Thursday, March 28, 2013

Karezza is dangerous & abusive - reuniting.info: teaches us to be afraid of orgasms, very afraid




Shocker: Science reveals orgasms feels good.

Shocker: Science also shows certain drugs feel good.

Drug abuse - bad and therefore orgasm - bad.

Karezza!

art credit: http://www.15yearstolife.com/art1.htm
Welcome to the world of blue balls, prostate cancer, and inflamed epididymides & seminal vesicles.

And welcome once again to the world of sexual shaming, first brought to you by religious fucks, and now later by New Age nut jobs.

In Karezza they really really like orgasm avoidance, and fear about the natural hormonal & neurochemical cycles that come with sex.

One good example of all this bull is at the site reuniting.info.

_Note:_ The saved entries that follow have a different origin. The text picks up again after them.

Lemma letterKeyMatches_pressed input letter parsed platform : is_letter letter = true ->
  letterKeyMatches input letter parsed platform = true -> pressed input = Some letter.
Proof.
  intros Hl. unfold letterKeyMatches, pressed. set (physical := _ && bool_decide _).
  assert (Hphys : physical = true -> logicalKeyTokenFromInput input = None /\ physicalCodeKeyTokenFromInput input = Some letter).
  { unfold physical. rewrite andb_true_iff, orb_true_iff, bool_decide_eq_true. intros [Hf Hc]. split; [|by apply physical_letter].
    destruct Hf; [by eapply fallback_not_logical | by eapply mac_letter_not_logical]. }
  destruct (logicalKeyTokenFromInput input) as [token|].
  - destruct (is_letter token); [|intros H; by destruct (Hphys H)]. rewrite text_eqb_true, letter_upper by done. congruence.
  - intros H. by destruct (Hphys H).
Qed.

Lemma digitKeyMatches_pressed input digit platform : is_digit_token digit = true ->
  digitKeyMatches input digit platform = true -> pressed input = Some digit.
Proof.
  intros Hd. unfold digitKeyMatches, pressed. set (physical := _ && bool_decide _).
  assert (Hphys : physical = true -> logicalKeyTokenFromInput input = None /\ physicalCodeKeyTokenFromInput input = Some digit).
  { unfold physical. rewrite andb_true_iff, bool_decide_eq_true. intros [Hf Hc].
    split; [by eapply fallback_not_logical | by apply physical_digit]. }
  destruct (logicalKeyTokenFromInput input) as [token|].
  - destruct (is_digit_token token); [|intros H; by destruct (Hphys H)]. rewrite text_eqb_true. congruence.
  - intros H. by destruct (Hphys H).
Qed.

Lemma keyMatches_pressed key input parsed platform : numpad_code input = false ->
  keyMatches key input parsed platform = true -> pressed input = Some key.
Proof.
  intros Hnum. unfold keyMatches. destruct (is_letter key) eqn:Hl; [by apply letterKeyMatches_pressed|].
  destruct (is_digit_token key) eqn:Hd; [by apply digitKeyMatches_pressed|]. unfold pressed.
  destruct (_ || text_eqb key _).
  { unfold numpadCodeKeyTokenFromInput, numpad_code in *. rewrite Hnum. cbn. rewrite is_token_true. by intros ->. }
  destruct (isPunctuationKeyToken (Some key)).
  - unfold semanticPunctuationKey. destruct (isPunctuationKeyToken (logicalKeyTokenFromInput input)) eqn:Hp.
    + destruct (logicalKeyTokenFromInput input) as [token|]; [|done]. destruct (shouldUseSemanticPunctuation _ _ _); [|done]. cbn.
      rewrite text_eqb_true. congruence.
    + rewrite andb_true_iff, orb_true_iff, is_token_true. intros [Hf Hph].
      assert (logicalKeyTokenFromInput input = None) as ->.
      { destruct Hf; [by eapply fallback_not_logical | by eapply mac_letter_not_logical]. }
      unfold physicalPunctuationKey in Hph. by case_match.
  - destruct (logicalKeyTokenFromInput input); [rewrite text_eqb_true; congruence|].
    rewrite andb_true_iff, is_token_true. by intros [_ ?].
Qed.

Lemma modifiers_held parsed input platform : modifierStateMatches parsed input platform = true ->
  platformModifiers parsed platform =
    mkHeld (hasModifier input held_meta) (hasModifier input held_control) (hasModifier input held_alt) (hasModifier input held_shift).
Proof.
  unfold modifierStateMatches. rewrite !andb_true_iff, !Bool.eqb_true_iff. intros [[[-> ->] ->] ->].
  by destruct (platformModifiers parsed platform).
Qed.

(** The identity of a press: that of every binding it matches. *)
Definition press_identity (input : KeybindingInput) (platform : jsstring) : jsstring :=
  match ki_doubleTapModifier input with
  | Some m => js "DoubleTap:" ++ held_text (resolveModifierToken (token_of m) platform)
  | None =>
      join (js "+") [if hasModifier input held_meta then js "Meta" else []; if hasModifier input held_control then js "Control" else [];
                     if hasModifier input held_alt then js "Alt" else []; if hasModifier input held_shift then js "Shift" else [];
                     default [] (pressed input)]
  end.

Lemma match_identity binding input platform : numpad_code input = false ->
  keybindingMatchesInput binding input platform = true ->
  keybindingConflictIdentity binding platform = press_identity input platform.
Proof.
  intros Hnum. unfold keybindingMatchesInput, keybindingConflictIdentity, keybindingConflictIdentityForParsed, press_identity.
  destruct (parseKeybinding binding) as [p|]; [|done]. destruct (pk_doubleTap p), (ki_doubleTapModifier input); try done.
  - rewrite bool_decide_eq_true. by intros ->.
  - rewrite andb_true_iff. intros [Hm Hk]. by rewrite (modifiers_held _ _ _ Hm), (keyMatches_pressed _ _ _ _ Hnum Hk).
Qed.
End pressed.

(** ** Recording a press *)

(** The codes of keyboard events: [Key] with a letter, [Digit] with a digit, and names, which
    are the token they mean if they mean one. *)
Definition real_code `{K : CaseMapping} (input : KeybindingInput) : bool :=
  let code := code_of input in
  if is_coded (js "Key") code then is_letter (drop 3 code)
  else if is_coded (js "Digit") code then is_digit_token (drop 5 code)
  else match normalizeKeyToken code with
       | Some token => text_eqb token code && negb (is_letter code) && negb (is_digit_token code)
       | None => true
       end.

Worrying about orgasming too soon is one thing. Yes, you should try to go longer. But not too long! Going days on end with painful blue balls, or having your partner "milk" your prostate so that you can avoid orgasm - that is wacky, strange, unnatural, and not healthy.

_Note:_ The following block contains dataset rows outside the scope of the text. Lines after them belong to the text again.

(* ===== verification/KeyDefinitions.v ===== *)
(** The actions that have keyboard shortcuts
    (packages/protocol/typescript/src/keybindings: definition-1.ts to definition-4.ts,
    definitions.ts), as the tables of the source. *)

From stdpp Require Import base list.
From Stdlib Require Import ZArith String.
From S2P Require Import Prelude JsText JsRecord Json KeySyntax.

Open Scope Z_scope.

#[local] Set Warnings "-clear-no-such-hyp".

Record PlatformBindings := mkPlatformBindings {
  on_darwin : list jsstring;
  on_linux : list jsstring;
  on_win32 : list jsstring
}.

Definition platformBindings (bindings : list jsstring) : PlatformBindings := mkPlatformBindings bindings bindings bindings.

Record KeybindingDefinition := mkDefinition {
  kd_id : jsstring;
  kd_title : jsstring;
  kd_group : jsstring;
  kd_scope : jsstring;
  kd_searchKeywords : list jsstring;
  kd_defaultBindings : PlatformBindings;
  kd_allowInTerminal : bool;
  kd_allowBareKeybindings : bool;
  kd_conflictGroup : option jsstring
}.

Definition KEYBINDING_DEFINITIONS_1 : list KeybindingDefinition := [
  mkDefinition (js "app.commandPalette") (js "Open Command Palette") (js "Global") (js "global")
    [js "shortcut"; js "global"; js "command"; js "search"; js "worktree"; js "file"; js "agent"]
    (platformBindings [js "Mod+K"]) false false None;
  mkDefinition (js "worktree.navigateUp") (js "Previous worktree") (js "Global") (js "global")
    [js "shortcut"; js "global"; js "worktree"; js "previous"; js "up"]
    (platformBindings [js "Mod+Shift+ArrowUp"]) false false None;
  mkDefinition (js "worktree.navigateDown") (js "Next worktree") (js "Global") (js "global")
    [js "shortcut"; js "global"; js "worktree"; js "next"; js "down"]
    (platformBindings [js "Mod+Shift+ArrowDown"]) false false None;
  mkDefinition (js "workspace.create") (js "Create worktree") (js "Global") (js "global")
    [js "shortcut"; js "global"; js "worktree"; js "create"; js "new workspace"]
    (mkPlatformBindings [js "Mod+Alt+Shift+N"] [] []) false false None;
  mkDefinition (js "workspace.rename") (js "Rename worktree") (js "Global") (js "global")
    [js "shortcut"; js "global"; js "worktree"; js "rename"; js "workspace"; js "title"]
    (mkPlatformBindings [js "Mod+Alt+R"] [] []) false false (Some (js "workspace-shell"));
  mkDefinition (js "workspace.delete") (js "Delete Workspace") (js "Global") (js "global")
    [js "shortcut"; js "global"; js "workspace"; js "current workspace"; js "worktree"; js "delete"; js "remove"; js "trash"]
    (platformBindings []) true false None;
  mkDefinition (js "workspace.selectByIndex") (js "Select Workspace 1" ++ [0x2013] ++ js "9") (js "Global") (js "global")
    [js "shortcut"; js "global"; js "workspace"; js "worktree"; js "select"; js "switch"; js "number"; js "digit"; js "1-9"; js "index"]
    (mkPlatformBindings [js "Mod+Alt+1"] [js "Alt+Shift+1"] [js "Alt+Shift+1"]) false false None;
  mkDefinition (js "sidebar.left.toggle") (js "Toggle Sidebar") (js "Global") (js "global")
    [js "shortcut"; js "sidebar"; js "left"]
    (platformBindings [js "Mod+B"]) false false None;
  mkDefinition (js "workspacePanel.toggle") (js "Toggle Workspace Panel") (js "Global") (js "global")
    [js "shortcut"; js "panel"; js "tools"; js "explorer"; js "files"]
    (platformBindings [js "Mod+Shift+L"]) false false None;
  mkDefinition (js "workspacePanel.explorer.toggle") (js "Show Explorer") (js "Global") (js "global")
    [js "shortcut"; js "panel"; js "explorer"; js "files"]
    (platformBindings [js "Mod+Shift+E"]) false false None;
  mkDefinition (js "workspacePanel.search.toggle") (js "Show Search") (js "Global") (js "global")
    [js "shortcut"; js "panel"; js "search"]
    (platformBindings [js "Mod+Shift+F"]) false false None;
  mkDefinition (js "workspacePanel.sourceControl.toggle") (js "Show Changes & Review") (js "Global") (js "global")
    [js "shortcut"; js "panel"; js "source control"; js "git"]
    (platformBindings [js "Mod+Shift+G"]) false false None;
  mkDefinition (js "workspacePanel.review.toggle") (js "Show Review") (js "Global") (js "global")
    [js "shortcut"; js "panel"; js "review"; js "checks"; js "ci"]
    (platformBindings []) false false None;
  mkDefinition (js "workspacePanel.ports.toggle") (js "Show Ports") (js "Global") (js "global")
    [js "shortcut"; js "panel"; js "ports"]
    (mkPlatformBindings [js "Mod+Shift+I"] [] []) false false None;
  mkDefinition (js "sidebar.sleepingWorkspaces.toggle") (js "Toggle Sleeping Workspaces") (js "Global") (js "global")
    [js "shortcut"; js "sidebar"; js "sleeping"; js "asleep"; js "workspaces"; js "worktree"; js "filter"; js "show"; js "hide"]
    (platformBindings []) false false None;
  mkDefinition (js "sidebar.focusWorktreeList") (js "Focus worktree list") (js "Global") (js "global")
    [js "shortcut"; js "sidebar"; js "worktree"; js "focus"]
    (platformBindings [js "Mod+Shift+0"]) false false None].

A relevant quote from these idiots:
...karezza is a gentle, affectionate form of intercourse in which orgasm is not the goal, and ideally does not occur in either partner while making love...
Karezza is not gentle. Worrying about whether you can avoid orgasming AT ALL is not gentle nor loving.

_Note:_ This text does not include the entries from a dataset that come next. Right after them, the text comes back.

Lemma read_end tokens token started quote ts rest : idle token started quote ->
  read_on shell tokens token started quote [] = Some ts ->
  read_on shell tokens token started quote (SPACE :: rest) = read_on shell ts [] false None rest.
Proof.
  intros Hi H. assert (quote = None) as -> by (destruct shell; cbn in H; by destruct quote).
  assert (ts = close_token tokens token started) as -> by (destruct shell; cbn in H; congruence).
  rewrite read_space. destruct started; [done|]. by destruct (Hi eq_refl) as [-> _].
Qed.
End reading.

Lemma posix_step tokens token started quote c next value : posix_tokens tokens token started quote (c :: next :: value) =
  match quote with
  | Some q =>
      if (c =? BACKSLASH) && (q =? DOUBLE_QUOTE) then posix_tokens tokens (token ++ [next]) started quote value
      else if c =? q then posix_tokens tokens token true None (next :: value)
      else posix_tokens tokens (token ++ [c]) started quote (next :: value)
  | None =>
      if is_quote c then posix_tokens tokens token true (Some c) (next :: value)
      else if c =? BACKSLASH then posix_tokens tokens (token ++ [next]) true None value
      else if is_white c then posix_tokens (close_token tokens token started) (if started then [] else token) false None (next :: value)
      else posix_tokens tokens (token ++ [c]) true None (next :: value)
  end.
Proof. by destruct quote. Qed.

Lemma windows_step shell tokens token started quote c next value :
  windows_tokens shell tokens token started quote (c :: next :: value) =
  if c =? escape_of shell then windows_tokens shell tokens (token ++ [next]) true quote value
  else match quote with
  | Some q =>
      if c =? q then
        if bool_decide (shell = powershell) && ((q =? SINGLE_QUOTE) && (next =? SINGLE_QUOTE))
        then windows_tokens shell tokens (token ++ [SINGLE_QUOTE]) true quote value
        else windows_tokens shell tokens token true None (next :: value)
      else windows_tokens shell tokens (token ++ [c]) true quote (next :: value)
  | None =>
      if is_quote c then windows_tokens shell tokens token true (Some c) (next :: value)
      else if is_white c then
        windows_tokens shell (close_token tokens token started) (if started then [] else token) false None (next :: value)
      else windows_tokens shell tokens (token ++ [c]) true None (next :: value)
  end.
Proof. by destruct shell, quote. Qed.

Lemma posix_app value : forall tokens token started quote ts rest, idle token started quote ->
  last value <> Some BACKSLASH -> posix_tokens tokens token started quote value = Some ts ->
  posix_tokens tokens token started quote (value ++ SPACE :: rest) = posix_tokens ts [] false None rest.
Proof.
  remember (List.length value) as n eqn:Hlen. assert (Hn : (List.length value <= n)%nat) by lia. clear Hlen. revert value Hn.
  induction n as [|n IH]; intros [|c value] Hn tokens token started quote ts rest Hi Hl; cbn in Hn; try lia;
    try exact (read_end posix tokens token started quote ts rest Hi).
  destruct value as [|next value].
  - assert (c <> BACKSLASH) by (by intros ->). intros H'.
    assert (Hc : (c =? BACKSLASH) = false) by lia. cbn [app]. cbn -[is_quote is_white SPACE] in H' |- *. rewrite ?Hc in *. cbn [andb].
    destruct quote as [q|].
    + destruct (c =? q); [|done]. by apply (read_end posix tokens token true None).
    + destruct (is_quote c); [done|]. destruct (is_white c).
      * assert (Hidle : idle (if started then [] else token) false None) by (destruct started; [done|]; by destruct (Hi eq_refl) as [-> _]).
        by apply (read_end posix (close_token tokens token started) _ false None).
      * by apply (read_end posix tokens _ true None).
  - apply last_rest in Hl as Hl1. apply last_rest' in Hl as Hl2.
    assert (IH1 : forall tokens token started quote, idle token started quote -> posix_tokens tokens token started quote (next :: value) = Some ts ->
      posix_tokens tokens token started quote ((next :: value) ++ SPACE :: rest) = posix_tokens ts [] false None rest)
      by (intros; apply IH; [cbn in *; lia|done..]).
    assert (IH2 : forall tokens token started quote, idle token started quote -> posix_tokens tokens token started quote value = Some ts ->
      posix_tokens tokens token started quote (value ++ SPACE :: rest) = posix_tokens ts [] false None rest).
    { intros ???? Hi' ?. destruct Hl2 as [Hl2| ->]; [apply IH; [cbn in *; lia|done..] | by apply (read_end posix)]. }
    clear IH. cbn [app] in *. rewrite !posix_step. destruct quote as [q|].
    + assert (started = true) as -> by (destruct started; [done|]; by destruct (Hi eq_refl)).
      destruct ((c =? BACKSLASH) && _); [by apply IH2|]. destruct (c =? q); by apply IH1.
    + destruct (is_quote c); [by apply IH1|]. destruct (c =? BACKSLASH); [by apply IH2|].
      destruct (is_white c); [|by apply IH1]. apply IH1. intros _. split; [|done]. destruct started; [done|]. by apply Hi.
Qed.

Karezza is not kind. Fearing orgasm, and having orgasm avoidance as the IDEAL situation, is not loving nor kind.

Kerezza is dangerous claptrap bullshit.

Further quote from:
http://www.nightlightastrology.com/1/post/2008/05/finding-peace-between-the-sheets.html
"...Marnia admits that she and her husband are not religious, both enjoy orgasms, and feel no sexual guilt. They simply feel very convicted about this one idea: orgasm addiction is an undercover problem, creating chaos between our sheets!..."
...misleading doubletalk. And being fearful of sex the same way one fears cocaine really is abusive. Sex is about life. Sex is about love. Sex is love. And so is orgasm. "Chaos between the sheets" - yes, that is part of sex. Don't be afraid of the wonderful chaos. Don't be afraid of the cycles of life. The ups and downs of life that come through sex - yes, you should learn to deal with them & embrace them, not be afraid of them.

Teaching people to avoid orgasm, as the ideal situation, really is abusive. That's the bottom line.

Here's a good quote I found at another site:
"...if someone said lets have sex but you won’t have an orgasm, I think most of us would rather go to bed...So on that note, I call Bullshit on Karezza, because sex without an orgasm is like hunger with no food"
As at http://lifeislikeaboxofcondoms.blogspot.com/2012/08/karezza-bullshit-or-shit.html

Fear the natural normal consequence of sex: orgasm! 

Teach your children to fear masturbation and what an orgasm might do to their brains Orgasms & brains - oh my, they should never mix!

...sounds all damn similar to the bullshit I learned in Mormonism about masturbation.

Here's a pertinent response to all that:
I have a penis,or: the evils of the Mormon stance on masturbation
as at http://corvus.freeshell.org/corvus_corax/two/life_path/I_have_a_penis.htm

More relevant links:

The Mormon fear of masturbation & orgasm - a fear apparently shared by advocates of karezza:
http://nowscape.com/mormon/mormast.htm

Sin & Death in Mormon Country - deadly consequences to teaching children to fear masturbation & sex:
http://www.affirmation.org/suicide_info/sin_and_death_in_mormon_country.shtml

lds.org : discover the perversity or Mormonism:
http://jonathanshome.blogspot.com/2013/02/ldsorg-discover-perversity-or-mormonism.html

reuniting.info and lds.org - the same shit just in different clothes, one from fucking hippies, and the other from fucking squares. Don't be sucked in by shame based quakery, from any side or source.

To recap:

Orgasm is good. Orgasms are good. Orgasms help your marriage! Orgasms help you be happy! Orgasms are healthy! Orgasms SHOULD be part of sex, most every time! Oh, and masturbation with orgasms is good also!
  
Yes, delaying orgasm can be fun and very useful - up to a point. Eventually you, your body, and your partner need an orgasm, and you should not be afraid of that either!